LETTER TO THE EDITOR
& SHORT NEWS ITEM

The Old Boys’ Reunion
To the Editor of the Perth Courier.
           SIR, — Years ago Perth was known as a fossil town that existed simply by reason of county officials, lawyers “and sich.” A certain Boniface of Carleton Place whose tongue was hung in the middle (he was Irish) once jeered at the writer, that “if you took money lending, money saving and gossip out of Perth there would be nothing left but the cow pastures known as the streets.”
           The unwonted energy displayed years ago in efforts to secure the Toronto and Ottawa Railway, now the C.P.R., was delightfully satirized by the Herald, which went on to say (in effect) that success having perched on Perth’s banners, Perthites were now projecting a railway to the sun to get heat and power.
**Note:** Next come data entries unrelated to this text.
(** * SYMindX API extension: command dispatch over HTTP and WebSocket

    A shallow embedding of [ApiExtension]
    (mind-agents/src/modules/tools/skills/common.skills.ts): the
    authentication middleware, the route handlers of [setupRoutes], the
    dispatch helpers [processChatMessage], [getMemories], [storeMemory] and
    [executeAction], and the WebSocket callbacks of [setupWebSocketServer]
    with [handleWebSocketMessage] and [generateConnectionId].

    Conventions of the embedding.
    - An [async] method is a computation in the monad [M]: it threads the
      state of the extension and of its environment and ends in a value
      ([Ret]), in a raised error ([Throw]) or never ([Pending], an awaited
      promise that never settles).
    - [Date.now()] and [new Date()] read a logical clock in milliseconds that
      only moves while an awaited collaborator runs.
    - [Math.random().toString(36)] is drawn from an oracle in its rendered
      form (such as "0.4fzyo82mvyr").
    - [ws.send], [res.json] and the calls into the agent's collaborators
      (portal, memory provider, extension actions) are recorded in logs, so
      that "how many replies" and "was a handler invoked" are statements
      about the final state.
    - A [Map] is a finite map. A plain object used as a dictionary is a
      finite map over its own keys, read through [getProperty], which also
      finds the members every plain object inherits. *)

From Stdlib Require Import ZArith NArith QArith.
From stdpp Require Import base option gmap strings list fin_maps pretty.

Local Open Scope string_scope.
Local Open Scope Z_scope.

(** ** Values crossing the boundary *)

(** JSON payloads that the extension forwards without inspecting them. *)
Inductive JsValue :=
  | JNull
  | JBool (b : bool)
  | JNum (n : Z)
  | JStr (s : string).

(** A value caught by [catch]: an [Error] object with its [message], or any
    other thrown value together with its [String(err)] rendering. *)
Inductive Thrown :=
  | ErrorObject (message : string)
  | OtherValue (rendering : string).

(** [err instanceof Error ? err.message : String(err)] *)
Definition errorText (err : Thrown) : string :=
  match err with
  | ErrorObject message => message
  | OtherValue rendering => rendering
  end.

(** How an awaited promise of a collaborator ends: fulfilled or rejected
    after some milliseconds, or never. *)
Inductive Settle (A : Type) :=
  | Resolves (elapsed : N) (value : A)
  | Rejects (elapsed : N) (err : Thrown)
  | NeverSettles.
Arguments Resolves {A} elapsed value.
Arguments Rejects {A} elapsed err.
Arguments NeverSettles {A}.

(** ** The agent and its collaborators (types/agent.js) *)

(** The [result] of an action is [any]: a JSON value, or a value that
    [JSON.stringify] refuses (an object with a cycle, a BigInt). *)
Inductive ResultValue :=
  | Json (v : JsValue)
  | NotJson.

Record ActionResult := {
  res_success : bool;
  res_result : option ResultValue;
  res_error : option string
}.

(** [ExtensionAction.execute(agent, parameters)]; the agent argument is the
    one the action is registered under. [parameters] is [any]: an object, or
    [None] for [null] and [undefined], on which reading a property raises. *)
Record ExtensionAction := {
  execute : option (gmap string JsValue) -> Settle ActionResult
}.

Record Extension := {
  ext_id : string;
  ext_enabled : bool;
  actions : gmap string ExtensionAction
}.

Record ChatMessage := {
  role : string;
  content : option string
}.

Record ChatResult := {
  message_content : string;
  usage_totalTokens : option Z
}.

Record Portal := {
  generateChat : list ChatMessage -> option Z -> Settle ChatResult
}.

Record MemoryRecord := {
  mem_id : string;
  mem_agentId : string;
  mem_type : string;
  mem_content : string;
  mem_metadata : gmap string JsValue;
  mem_importance : Q;
  mem_timestamp : Z;
  mem_tags : list string;
  mem_duration : string
}.

Record MemoryProvider := {
  retrieve : string -> string -> Z -> Settle (list MemoryRecord);
  store : string -> MemoryRecord -> Settle unit
}.

Record Agent := {
  agent_id : string;
  portal : option Portal;
  memory : MemoryProvider;
  extensions : list Extension
}.

(** ** Requests and responses (./types.js) *)

Record ChatRequest := {
  chat_message : option string;
  chat_maxTokens : option Z;
  chat_sessionId : option string
}.

Record ChatMetadata := {
  tokensUsed : option Z;
  processingTime : Z
}.

Record ChatResponse := {
  response : string;
  sessionId : option string;
  chat_timestamp : Z;
  metadata : option ChatMetadata
}.

Record MemoryRequest := {
  req_type : option string;
  req_content : string;
  req_metadata : option (gmap string JsValue)
}.

Record MemoryResponse := {
  mr_success : bool;
  mr_id : string;
  mr_timestamp : Z;
  mr_error : option string
}.

(** The body of [POST /action]: [action] is the property key that
    [request.action] stands for, [parameters] the object given, if any. *)
Record ActionRequest := {
  action : string;
  parameters : option (gmap string JsValue)
}.

Record ActionResponse := {
  success : bool;
  result : option ResultValue;
  error : option string;
  executionTime : Z
}.

(** What a route hands to [res.json]. *)
Inductive Body :=
  | ErrorBody (error : string)
  | ChatBody (r : ChatResponse)
  | MemoriesBody (memories : list MemoryRecord)
  | MemoryBody (r : MemoryResponse)
  | ActionBody (r : ActionResponse).

Record HttpResponse := {
  status : Z;
  body : Body
}.

(** A parsed WebSocket frame. [JSON.parse] may yield [null], on which any
    property access raises; otherwise [type] is the string found under that
    key, if any, and [data] the payload. *)
Inductive WebSocketMessage :=
  | NullMessage
  | Message (type : option string) (data : option string).

(** The bytes of a frame: text that [JSON.parse] rejects, or a parsed one. *)
Inductive RawFrame :=
  | Unparsable
  | Parsed (message : WebSocketMessage).

(** What the server passes to [ws.send] (after [JSON.stringify]). *)
Inductive WsReply :=
  | Welcome (connectionId : string) (timestamp : Z)
  | Pong (timestamp : Z)
  | ChatResponseMsg (data : ChatResponse)
  | ErrorMsg (error : string).

(** The [type] discriminator of a reply; the error replies carry none. *)
Definition replyType (r : WsReply) : option string :=
  match r with
  | Welcome _ _ => Some "welcome"
  | Pong _ => Some "pong"
  | ChatResponseMsg _ => Some "chat_response"
  | ErrorMsg _ => None
  end.

(** A socket is known by a handle. *)
Definition WebSocket := nat.

(** Calls that leave the extension. *)
Inductive Call :=
  | CallGenerateChat (messages : list ChatMessage) (maxTokens : option Z)
  | CallRetrieve (agentId query : string) (limit : Z)
  | CallStore (agentId : string) (record : MemoryRecord)
  | CallExecute (extension name : string) (params : gmap string JsValue).

(** ** Settings (the part of [ApiSettings] read by the code below) *)

Record ApiSettings := {
  rateLimit_enabled : bool;
  rateLimit_windowMs : Z;
  rateLimit_maxRequests : Z;
  auth_enabled : bool;
  auth_secret : string
}.

(** The rate-limit and auth part of [getDefaultSettings], for a given
    [process.env.API_SECRET]. *)
Definition getDefaultSettings (API_SECRET : option string) : ApiSettings :=
  {| rateLimit_enabled := true;
     rateLimit_windowMs := 60000;
     rateLimit_maxRequests := 100;
     auth_enabled := false;
     auth_secret := match API_SECRET with
                    | Some s => if String.eqb s "" then "default-secret" else s
                    | None => "default-secret"
                    end |}.

(** ** State *)

Record RateWindow := {
  windowStart : Z;
  count : Z
}.

Record State := {
  agent : option Agent;                  (* this.agent *)
  connections : gmap string WebSocket;   (* this.connections *)
  clock : Z;                             (* Date.now() *)
  random : nat -> string;                (* Math.random().toString(36), by draw *)
  drawn : nat;                           (* draws made so far *)
  windows : gmap string RateWindow;      (* store of the rate limiter *)
  sent : list (WebSocket * WsReply);     (* ws.send, oldest first *)
  responses : list HttpResponse;         (* writes on the request's res *)
  calls : list Call                      (* collaborator calls, oldest first *)
}.

(** ** The monad of asynchronous methods *)

Inductive Outcome (A : Type) :=
  | Ret (a : A)
  | Throw (err : Thrown)
  | Pending.
Arguments Ret {A} a.
Arguments Throw {A} err.
Arguments Pending {A}.

Definition M (A : Type) : Type := State -> Outcome A * State.

Global Instance M_ret : MRet M := fun A a st => (Ret a, st).

Global Instance M_bind : MBind M := fun A B f m st =>
  match m st with
  | (Ret a, st') => f a st'
  | (Throw err, st') => (Throw err, st')
  | (Pending, st') => (Pending, st')
  end.

(** [try { body } catch (err) { handler }] *)
Definition tryCatch {A} (body : M A) (handler : Thrown -> M A) : M A :=
  fun st =>
    match body st with
    | (Throw err, st') => handler err st'
    | other => other
    end.

Definition throw {A} (err : Thrown) : M A := fun st => (Throw err, st).

Definition getState : M State := fun st => (Ret st, st).

Definition modifyState (f : State -> State) : M unit := fun st => (Ret tt, f st).

Definition advance (elapsed : N) (st : State) : State :=
  {| agent := agent st; connections := connections st;
     clock := clock st + Z.of_N elapsed;
     random := random st; drawn := drawn st; windows := windows st;
     sent := sent st; responses := responses st; calls := calls st |}.

Definition logCall (c : Call) (st : State) : State :=
  {| agent := agent st; connections := connections st; clock := clock st;
     random := random st; drawn := drawn st; windows := windows st;
     sent := sent st; responses := responses st; calls := calls st ++ [c] |}.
Such a vast undertaking, the Herald observed, would require an army of men to carry it through. But Perth was equal to the occasion for had they not considered this, and laid out a branch line to the moon to get green cheese.
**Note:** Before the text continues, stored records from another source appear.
(** C8. In a 300×300 generation the pixel (150,150) has normalized
    coordinate (0,0); the origin is inside the unit disk and in none of the
    54 circles (count 0, even), so the pixel is coloured (1,1,0,1). *)
Theorem C8_center_pixel_is_yellow (fuel : nat) :
  (7 <= fuel)%nat ->
  exists (s : PoincareTexture R) (im : list (vec4 R)),
    construct fuel 300 300 = Some s
    /\ texture s = Some (mkTexture 300 300 im)
    /\ normalized 150 300 = 0
    /\ sqrt (0 ^ 2 + 0 ^ 2) <= 1
    /\ length (circles s) = 54%nat
    /\ countCircles s (mkvec2 0 0) = 0%Z
    /\ nth_error im (Z.to_nat (150 * 300 + 150)) = Some (mkvec4 1 1 0 1).
Proof.
  intros Hfuel. unfold construct.
  rewrite math_member_init by assumption. cbn [option_map].
  set (s := mkPoincareTexture _ _ _ _ _ _ _ _).
  assert (Hnorm : normalized (F := R) 150 300 = 0).
  { unfold normalized. cbn [fdiv fsub fmul of_int R_ops]. lra. }
  assert (Hsqrt : sqrt (0 ^ 2 + 0 ^ 2) = 0).
  { replace (0 ^ 2 + 0 ^ 2) with 0 by ring. apply sqrt_0. }
  assert (Hcount : countCircles s (mkvec2 0 0) = 0%Z).
  { rewrite countCircles_filter, filter_none; [reflexivity|].
    intros c Hc. apply origin_outside_circle, in_lattice_circles. exact Hc. }
  exists (create s 300 300 (RenderToTexture s 300 300)), (RenderToTexture s 300 300).
  split; [reflexivity|]. split; [reflexivity|].
  split; [exact Hnorm|]. split; [rewrite Hsqrt; lra|].
  split; [reflexivity|].
  split; [rewrite countCircles_create; exact Hcount|].
  rewrite RenderToTexture_grid, nth_error_grid by lia.
  f_equal. unfold pixel, manyCircles. rewrite Hnorm, Hcount.
  cbn [fgt fsqrt fadd fpow of_int R_ops].
  rewrite Rgtb_false by (rewrite Hsqrt; lra).
  reflexivity.
Qed.

End RealArithmetic.

(** ** Where the code departs from the specification, and instances *)

(** C3 fails as stated: the first point [calcH] produces, of direction 0 at
    distance 0.5, misses the hyperboloid [x²+y² = z²−1] by more than 1/4. *)
Lemma C3_hyperboloid_constraint_fails :
  exists (s : PoincareTexture R) (p : vec3 R),
    calcH 7 (member_init 300 300) = Some s
    /\ nth_error (hyperbolicPoints s) 0 = Some p
    /\ (1 / 4 < (v3z p ^ 2 - 1) - (v3x p ^ 2 + v3y p ^ 2))%R.
Proof.
  eexists. eexists. split; [apply calcH_R; lia | split; [reflexivity|]].
  pose proof (lattice_point_defect 0 (1 / 2)) as Hdefect. cbv zeta in Hdefect.
  rewrite Hdefect.
  pose proof sinh_half_lower as Hs. pose proof (cosh_ge_1 (1 / 2)) as Hc.
  assert (Hsq : (25 / 144 < sinh (1 / 2) ^ 2)%R) by nra.
  nra.
Qed.

(** C10 fails as stated: with width 0 and height 1 the width is not
    positive, yet the outer loop executes one iteration, leaving its counter
    at 1. *)
Lemma C10_outer_loop_runs_at_zero_width :
  (0 <= 0 \/ 1 <= 0)%Z
  /\ RenderToTexture_rows (member_init (F := R) 0 1) 0 1 0 [] = (1%Z, [])
  /\ fst (RenderToTexture_rows (member_init (F := R) 0 1) 0 1 0 []) <> 0%Z.
Proof.
  assert (Hrun : RenderToTexture_rows (member_init (F := R) 0 1) 0 1 0 []
                 = (1%Z, [])).
  { rewrite rows_step by lia. rewrite columns_exit by lia.
    now rewrite rows_exit by lia. }
  split; [lia | split; [exact Hrun|]].
  rewrite Hrun. discriminate.
Qed.

(** C1 at the pixel (1,1) of a 2×2 render of an object without circles. *)
Lemma C1_witness :
  (0 <= 1 < 2)%Z /\ (0 <= 1 < 2)%Z
  /\ nth_error (RenderToTexture (member_init (F := R) 2 2) 2 2) 3
     = Some (if Rgtb (sqrt ((1 / 2 * 2 - 1) ^ 2 + (1 / 2 * 2 - 1) ^ 2))%R 1%R
             then mkvec4 0%R 0%R 0%R 1%R else mkvec4 1%R 1%R 0%R 1%R)
  /\ Z.of_nat (length (RenderToTexture (member_init (F := R) 2 2) 2 2)) = 4%Z.
Proof.
  split; [lia | split; [lia|]].
  exact (C1_pixel_colour_row_major (member_init 2 2) 2 2 1 1
           ltac:(lia) ltac:(lia)).
Defined.

(** C2 with fuel 7 on the object the constructor starts from; the point of
    direction 1 at distance 2.5 is entry 8. *)
Lemma C2_witness :
  (7 <= 7)%nat /\ (0 <= 1 < 9)%Z /\ (0 <= 2 < 6)%Z
  /\ calcH 7 (member_init (F := R) 300 300)
     = Some (set_hyperbolicPoints (member_init 300 300) LatticeSpec.lattice)
  /\ length LatticeSpec.lattice = 54%nat
  /\ nth_error LatticeSpec.lattice 8
     = Some (LatticeSpec.point_of
               (LatticeSpec.ivv_of
                  (mkvec3 (cos (LatticeSpec.degrees (1 * 40)%R))
                          (sin (LatticeSpec.degrees (1 * 40)%R)) 0%R)
                  (1 / 2 + 2)%R)
               (1 / 2 + 2)%R).
Proof.
  split; [lia | split; [lia | split; [lia|]]].
  destruct (C2_lattice_direction_major 7 (member_init 300 300) (le_n 7))
    as (Hrun & Hlen & Hnth).
  split; [exact Hrun | split; [exact Hlen|]].
  exact (Hnth 1%Z 2%Z ltac:(lia) ltac:(lia)).
Defined.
           Lest the supply of this comestible should fail, with commendable energy and forethought several other branch lines were to be built into the Milky Way to get the necessary supply of lacteal fluid to keep up the supply of cheese. For all of which people will know that the then editor of the Herald was both clever and possessed of an abounding sense of humor. Had he lived till now he would have added to the foregoing gem, an allegation that the “understandings” of Perthites must grow, as they had now secured a boot and shoe factory.
           With electric light, a water system, and a lot of manufacturing concerns, and the great and majestic Tay canal on whose waters may soon be seen the Kaiser Wilhelm, what else could follow but an “Old Boys’ Reunion?” The vim with which this is being pushed is indicative of stores of energy developed through heat and power derived from the sun, and joking apart, is worthy of great praise. If all the favors to be showered on Old Boys materialize, Perth will be advertised to the four corners of the world as not only an up-to-date town, but in the van of progress. More, will the visitors not escant upon the beauties of the classic Tay, which winds through the town like the letter “S”, whose long vistas painted in emerald hues by nature are lovely as the bowers of paradise to youth and beauty, for are they not the food of love? Then within easy hail are scores of lakes, almost unknown in the past, whose loveliness I leave to the pens of visitors with greater imagination and ability than mine to paint.
           It makes me sigh when I think of the pickerel we used to catch at the junction of the north and south branches off the Long Bridge. Billy Likely knocked us all cold when he yanked in a whale of a pickerel that weighed nearly seventeen pounds. The fish was landed on the old McFarlane foundry wharf at the east end of the “Long Bridge.” Billy is to the fore yet, I believe, in Cleveland, Ohio, and can vouch that “that is not another fish story.” With this long, drawn out introduction comes an “alas,” for alas! I may find myself unable to take in the reunion. As a “veteran” of ’66 and ’70 I have a 100-acre lot, which has been located for me somewhere near Lake Abitibbi, which I wish to see with an eye to business. Cold storage is all the go, and it can be furnished up there at certain seasons cheap, so let all of your readers in want of that consideratum apply to the writer.
           However, if I cannot attend I am willing to help give the reunion a boost, so would suggest that all the local benevolent societies make it a point to have special meetings when the show is on. They can thus meet not only as “old boys” but as brothers. All points of interest, such as the exact spot where was fought the fatal duel in which Robinson Lyons was killed and his grave; Otty Lake, which is being immortalized in verse by your local bard; the phosphate, plumbago and mica mines, and the many other places that the older residents may know of and recollect of historic interest, and what of old military relics?
Yours, etc.
J.W.D.
An “Old Boy.”
Shelburne, April 25th, 1905.

[Ed. Note: – the above would seem to have been written by Maj. John W. Douglas.]

Murder Not Established. 
          “Found dead” was the verdict of the coroner’s inquest in connection with the finding of a body of an infant secreted under a sidewalk in Brockville. The evidence furnished no clue by which the affair could be cleared up. The medical testimony did not go far enough to establish the crime of murder, but there was no doubt whatever that the offense of concealment of birth had been committed. The fact was established that the child lived after birth, but there were no marks of violence on the body. It had died from neglect.